13 de mai. de 2019

As versões falsas de Flávio Bolsonaro sobre o caso Queiroz e a quebra de sigilo


Pego no caso Queiroz, Flávio Bolsonaro abraçou o discurso de que a investigação é ilegal e que está sendo perseguido pelo Ministério Público. Para endossar a narrativa, dá versões falsas sobre os fatos. Começando por um extrato bancário que ele afirma que foi vazado para a imprensa.

Ao contrário do que diz, Flávio não teve extrato bancário levantado ou divulgado para a sociedade na televisão. Quando ele fala em “extrato bancário”, está se referindo ao relátio do Coaf, órgão que descobriu que seu antigo homem de confiança, Fabrício Queiroz, movimentou 7 milhões em 3 anos sem ter renda nem patrimônio para isso.

O documento do Coaf, sim, apareceu na TV algumas vezes desde que foi revelado pela TV Globo em janeiro. Nele consta que Flávio foi beneficiado com 48 depósitos sequenciais de R$ 2 mil em espécie, num intervalo de cerca de 1 mês.

Flávio está errado ao dizer que é um extrato bancário, e ao afirmar que os dados foram obtidos de maneira ilegal, sem autorização da Justiça. Mas o erro serve à sua defesa pública.

O fato é que o Coaf não precisava de ordem judicial para ter acessos às informações que levaram o hoje senador a ser investigado. Esse entendimento já foi reafirmado pelos tribunais que rejeitaram as duas tentativas de trancar o inquérito.

Sobre os depósitos, Flávio tentou justificá-los afirmando que são pagamentos que ele recebeu pela venda de um imóvel a um atleta. Folha diz que as informações do senador não batem precisamente com as movimentações e informações de cartório.

Quando fala à imprensa sobre isso, chama de “dois quitinetes”. Certo é que um dos “quitinetes” de Flávio custou R$ 1 milhão, que ele quitou junto à Caixa com o pagamento de um título bancário neste valor.

Na semana passada, notas em colunas políticas registraram que o Ministério Público, em breve, vai pedir a quebra de sigilo bancário e fiscal de Flávio.

Ele é alvo do mesmo inquérito em que é investigado o ex-assessor Fabrício Queiroz.

A família Bolsonaro foi objeto do escândalo ainda no final de 2018, quando a Folha revelou a suspeita de esquema de rachadinha (recolhimento de parte do salários dos assessores para fins desconhecidos) no gabinete de Flávio, nos anos em que foi deputado no Rio.

Entre os beneficiários da conta de Queiroz está Michelle Bolsonaro, com um cheque de R$ 24 mil.

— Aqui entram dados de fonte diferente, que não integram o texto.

(** ** A concrete program

    Two segments, the second of the file first in the table: eight bytes at
    0x80200000 of which four are in the file, and four at 0x80201000. *)
Definition phdr0 (off vaddr filesz memsz : Z) : list Z :=
  concat (map (bytes_of true 4) [1; off; vaddr; vaddr; filesz; memsz; 7; 4]).
Definition elf0 : list Z :=
  [127; 69; 76; 70; 1; 2; 1; 0; 0; 0; 0; 0; 0; 0; 0; 0] ++
  concat (map (bytes_of true 2) [2; 8]) ++ concat (map (bytes_of true 4) [1; 0x80201000; 52; 0; 0]) ++
  concat (map (bytes_of true 2) [52; 32; 2; 40; 0; 0]) ++
  phdr0 120 0x80200000 4 8 ++ phdr0 116 0x80201000 4 4 ++ [1; 2; 3; 4; 5; 6; 7; 8].

Definition n_flags : Loadrec.flags := mkFlags false false false false false false false false true false false.
Definition boot0 : boot (F := tftpfile * net) :=
  mkBoot (set_dmem (fun _ => 255) dl0) (mkTftp 4000 1 0 true 0 124 0 elf0, mkNet [] [] [] EOK []) 0 false true 0x400000 [] 0.

Lemma elf0_ok : elf_ok true layout0 elf0.
Proof.
  split.
  - vm_compute. split; congruence.
  - reflexivity.
  - vm_compute. reflexivity.
  - vm_compute. repeat split; congruence.
  - change (elf_segments true elf0) with [mkPhdr 1 120 0x80200000 4 8; mkPhdr 1 116 0x80201000 4 4].
    repeat apply List.Forall_cons; [..|apply List.Forall_nil]; intros _; (split; [vm_compute; repeat split; congruence..|intros _; vm_compute; reflexivity]).
  - change (elf_segments true elf0) with [mkPhdr 1 120 0x80200000 4 8; mkPhdr 1 116 0x80201000 4 4].
    intros [|[|i]] [|[|j]] p q Hi Hj Hne _ _; try done; injection Hi as <-; injection Hj as <-; cbn; lia.
Qed.

Lemma elf0_stands : tftp_stands 4000 elf0 0 (b_file boot0).
Proof.
  split; [vm_compute; reflexivity|]. split; [|done]. left. exists 1%nat.
  split; [|split; [done|apply del_end; vm_compute; lia]]. repeat split; vm_compute; congruence || lia.
Qed.

Lemma boot_loads_program_witness :
  exists b', try_loaders (loaders true true (fun _ => true) (fun _ => None) 0 n_flags) boot0 = Ret (s32 0x80201000, b') /\
    forall x, b_mem b' x = default (b_mem boot0 x) (image elf0 (elf_segments true elf0) x).
Proof.
  apply (boot_loads_program (tftp_stands 4000) true true (fun _ => true) (fun _ => None) n_flags 0 elf0 boot0);
    [done|done|done|exact elf0_stands|exact elf0_ok|vm_compute; congruence].
Defined.


(** ** Where it goes wrong *)

Definition boot1 (d : list Z) : boot (F := tftpfile * net) :=
  mkBoot dl0 (mkTftp 4000 1 0 true 0 (Z.of_nat (length d)) 0 d, mkNet [] [] [] EOK []) 0 false true 0x400000 [] 0.
Definition srec0 : list cstr := [str "S00600004844521B"; str "S30980200000010203044C"; str "S705802000005A"].

(** Three records that the [load] command loads without an error. When they come
    over the network the third is lost: the first 52 bytes have been read for the
    other formats and end within it, and the rest of the line is read over its
    beginning. *)
Lemma records_overwritten :
  (exists l, load_records (fun _ => None) false n_flags srec0 dl0 = Loaded l /\ err l = 0) /\
  exists b', try_loaders (loaders true true (fun _ => true) (fun _ => None) 10 n_flags)
    (boot1 (concat (map (fun l => l ++ [nl]) srec0))) = Ret (-2, b').
Proof. split; [eexists; vm_compute; split; reflexivity|]. eexists. vm_compute. reflexivity. Qed.

(** The test of a load address passes a negative size, so that a segment of 256
    bytes less than 4 GB in the file, in the memory of a client, is read. *)
Definition elf1 : list Z :=
  [127; 69; 76; 70; 1; 2; 1; 0; 0; 0; 0; 0; 0; 0; 0; 0] ++
  concat (map (bytes_of true 2) [2; 8]) ++ concat (map (bytes_of true 4) [1; 0x80400000; 52; 0; 0]) ++
  concat (map (bytes_of true 2) [52; 32; 1; 40; 0; 0]) ++ phdr0 84 0x80400000 0xffffff00 0xffffff00.

Lemma negative_size_read :
  loads layout0 0x80400000 (-256) = true /\
  reason (try_loaders (loaders true true (fun _ => true) (fun _ => None) 0 n_flags) (boot1 elf1)) = Some NegativeRead.
Proof. split; vm_compute; reflexivity. Qed.

(** Fast records that the [load] command loads without an error. Over the network
    the test for S-records, which comes first, has put a NUL at the end of the first
    line, and the loader takes it and the second line for one record. *)
Definition fast0 : list cstr := [str "/ACgEgAA"; str "AAABAAAC"; str "/ACgEgAA/EAA"; str "/KAA/KAA/KAA/KAA/KAA/KAA"; str "/KAA"].

Lemma fast_records_spoiled :
  (exists l, load_records (fun _ => None) false n_flags fast0 dl0 = Loaded l /\ err l = 0) /\
  exists b', try_loaders (loaders true true (fun _ => true) (fun _ => None) 10 n_flags)
    (boot1 (concat (map (fun l => l ++ [nl]) fast0))) = Ret (-2, b').
Proof. split; [eexists; vm_compute; split; reflexivity|]. eexists. vm_compute. reflexivity. Qed.
(* ===== verification/Comp.v ===== *)
(** * Comp: computations on a state that may fail

    The code that drives hardware is a state monad with faults: a computation
    runs out of fuel, indexes an array out of its bounds, waits for a device for
    ever, or jumps to code that does not come back. [wp] is its weakest precondition: the result and the state it
    leaves satisfy a predicate, and the faults it may end in are listed. *)

From S2P Require Import Prelude.

(** ** Computations *)

Inductive fault : Type := OutOfFuel | OutOfBounds | Hung | Jumped.

Inductive res (A : Type) : Type :=
| Ok (a : A)
| Err (f : fault).
Arguments Ok {A} a.
Arguments Err {A} f.

Definition M (S A : Type) : Type := S -> res (A * S).

#[export] Instance M_ret {S} : MRet (M S) := fun A a s => Ok (a, s).
#[export] Instance M_bind {S} : MBind (M S) := fun A B k m s =>
  match m s with
  | Ok (a, s') => k a s'
  | Err f => Err f
  end.

Definition fail {S A} (f : fault) : M S A := fun _ => Err f.
Definition gets {S A} (f : S -> A) : M S A := fun s => Ok (f s, s).
Definition modify {S} (f : S -> S) : M S unit := fun s => Ok (tt, f s).
(** A value that must be there: the element of an array. *)
Definition need {S A} (o : option A) : M S A :=
  match o with Some a => mret a | None => fail OutOfBounds end.
Definition when {S} (b : bool) (m : M S unit) : M S unit := if b then m else mret tt.

(** [for] over the elements of a list, in order. *)
Fixpoint for_each {S A} (l : list A) (body : A -> M S unit) : M S unit :=
  match l with
  | [] => mret tt
  | x :: l' => body x ≫= fun _ => for_each l' body
  end.

(** The same over an array whose elements the body replaces. *)
Fixpoint map_each {S A} (l : list A) (body : A -> M S A) : M S (list A) :=
  match l with
  | [] => mret []
  | x :: l' => body x ≫= fun y => map_each l' body ≫= fun r => mret (y :: r)
  end.

(** A step whose result is known. *)
Lemma bind_ok {S A B} (m : M S A) (k : A -> M S B) s a s' : m s = Ok (a, s') -> (m ≫= k) s = k a s'.
Proof. intros H. unfold mbind, M_bind. by rewrite H. Qed.

(** ** Weakest preconditions

    [E] says which faults are allowed. *)
Definition wp {S A} (E : fault -> Prop) (m : M S A) (Q : A -> S -> Prop) (s : S) : Prop :=
  match m s with
  | Ok (a, s') => Q a s'
  | Err f => E f
  end.

(** No fault at all. *)
Abbreviation no_fault := (fun _ : fault => False).

Section Wp.
Context {S : Type} (E : fault -> Prop).

Lemma wp_ret {A} (a : A) (Q : A -> S -> Prop) s : Q a s -> wp E (mret a) Q s.
Proof. done. Qed.

Lemma wp_bind {A A'} (m : M S A) (k : A -> M S A') Q s :
  wp E m (fun a s' => wp E (k a) Q s') s -> wp E (m ≫= k) Q s.
Proof. unfold wp, mbind, M_bind. by destruct (m s) as [[a s']|f]. Qed.

Lemma wp_bind_assoc {A A' A''} (m : M S A) (f : A -> M S A') (k : A' -> M S A'') Q s :
  wp E (m ≫= f) (fun b s' => wp E (k b) Q s') s -> wp E (m ≫= fun a => f a ≫= k) Q s.
Proof. unfold wp, mbind, M_bind. by destruct (m s) as [[a s']|e]; [destruct (f a s') as [[b s'']|e]|]. Qed.

Lemma wp_mono {A} (m : M S A) (Q Q' : A -> S -> Prop) s :
  wp E m Q s -> (forall a s', Q a s' -> Q' a s') -> wp E m Q' s.
Proof. unfold wp. intros H HQ. destruct (m s) as [[a s']|f]; auto. Qed.

Lemma wp_gets {A} (f : S -> A) Q s : Q (f s) s -> wp E (gets f) Q s.
Proof. done. Qed.

Lemma wp_modify f Q (s : S) : Q tt (f s) -> wp E (modify f) Q s.
Proof. done. Qed.

Lemma wp_need {A} (o : option A) (a : A) (Q : A -> S -> Prop) s :
  o = Some a -> Q a s -> wp E (need o) Q s.
Proof. by intros ->. Qed.

Lemma wp_when (b : bool) m (Q : unit -> S -> Prop) s :
  (b = true -> wp E m Q s) -> (b = false -> Q tt s) -> wp E (when b m) Q s.
Proof. destruct b; cbn; auto. Qed.

Lemma wp_run {A} (m : M S A) (Q : A -> S -> Prop) s a s' : m s = Ok (a, s') -> Q a s' -> wp E m Q s.
Proof. unfold wp. by intros ->. Qed.

Lemma wp_elim {A} (m : M S A) (Q : A -> S -> Prop) s : wp (fun _ => False) m Q s -> exists a s', m s = Ok (a, s') /\ Q a s'.
Proof. unfold wp. destruct (m s) as [[a s']|f]; [eauto|done]. Qed.

Lemma wp_ok {A} (m : M S A) Q s a s' : wp E m Q s -> m s = Ok (a, s') -> Q a s'.
Proof. unfold wp. intros H Hm. by rewrite Hm in H. Qed.

Lemma wp_err {A} (m : M S A) Q s f : wp E m Q s -> m s = Err f -> E f.
Proof. unfold wp. intros H Hm. by rewrite Hm in H. Qed.

(** A loop keeps an invariant that may speak of the elements done so far. *)
Lemma wp_for_each {A} (I : list A -> S -> Prop) (l : list A) body s :
  (forall l1 x l2 s, l = l1 ++ x :: l2 -> I l1 s -> wp E (body x) (fun _ => I (l1 ++ [x])) s) ->
  I [] s -> wp E (for_each l body) (fun _ => I l) s.
Proof.
  intros Hb. enough (forall l1 l2 s, l = l1 ++ l2 -> I l1 s -> wp E (for_each l2 body) (fun _ => I l) s)
    as Hi by (intros; by apply (Hi [])).
  intros l1 l2. revert l1. induction l2 as [|x l2 IH]; intros l1 s' -> HI; cbn.
  - apply wp_ret. by rewrite app_nil_r.
  - apply wp_bind. eapply wp_mono; [by apply (Hb l1 x l2)|]. intros [] s'' HI'.
    apply (IH (l1 ++ [x])); [by rewrite <- app_assoc|done].
Qed.

(** The same when the elements are replaced: the invariant speaks of the
    elements done and of what they became. *)
Lemma wp_map_each {A} (I : list A -> list A -> S -> Prop) (l : list A) body s (Q : list A -> S -> Prop) :
  (forall l1 x l2 r s, l = l1 ++ x :: l2 -> I l1 r s ->
     wp E (body x) (fun y => I (l1 ++ [x]) (r ++ [y])) s) ->
  (forall r s, I l r s -> Q r s) ->
  I [] [] s -> wp E (map_each l body) Q s.
Proof.
  intros Hb HQ.
  enough (forall l1 l2 r s, l = l1 ++ l2 -> I l1 r s ->
            wp E (map_each l2 body) (fun r' => I l (r ++ r')) s) as Hi.
  { intros H0. eapply wp_mono; [by apply (Hi [] l [])|]. auto. }
  intros l1 l2. revert l1. induction l2 as [|x l2 IH]; intros l1 r s' -> HI; cbn.
  - apply wp_ret. by rewrite !app_nil_r in *.
  - apply wp_bind. eapply wp_mono; [by apply (Hb l1 x l2)|]. intros y s'' HI'. cbn in *.
    apply wp_bind. eapply wp_mono; [apply (IH (l1 ++ [x]) (r ++ [y])); [by rewrite <- app_assoc|done]|].
    cbn. intros r' s3 H3. apply wp_ret. by rewrite <- app_assoc in H3.
Qed.
End Wp.

(** One step of a computation. *)
Ltac wps :=
  repeat match goal with
  | |- wp _ (_ ≫= _) _ _ => apply wp_bind
  | |- wp _ (gets _) _ _ => apply wp_gets
  | |- wp _ (modify _) _ _ => apply wp_modify
  end; cbn beta.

O presidente Jair Bolsonaro afirma que o valor diz respeito a um empréstimo que fez a Queiroz. Críticos, contudo, questionam por que Queiroz, que movimentou R$ 7 milhões em 3 anos, precisou de R$ 40 mil emprestados do presidente.



O Tribunal de Justiça do Rio de Janeiro (TJRJ) autorizou a quebra de sigilo bancário e telemático de Flávio Bolsonaro, no caso que envolve Fabrício Queiroz. O pedido do Ministério Público do Rio de Janeiro (MP-RJ) foi feito no dia 24 de abril e estava engavetado até o presente momento.

Além do filho do presidente e senador Flávio Bolsonaro, Fabrício Queiroz, Fernanda Bolsonaro (esposa do senador) e a empresa do casal Bolsotini Chocolates e Café LTDA, tiveram os sigilos quebrados pelo TJRJ. Foram incluídas na quebra, também, as duas filhas de Fabrício Queiroz, Natália e Evelyn, bem como a esposa, Márcia.

O juiz Flávio Nicolau, que autorizou o pedido, afirmou ser importante “para a instrução do procedimento investigatório criminal”.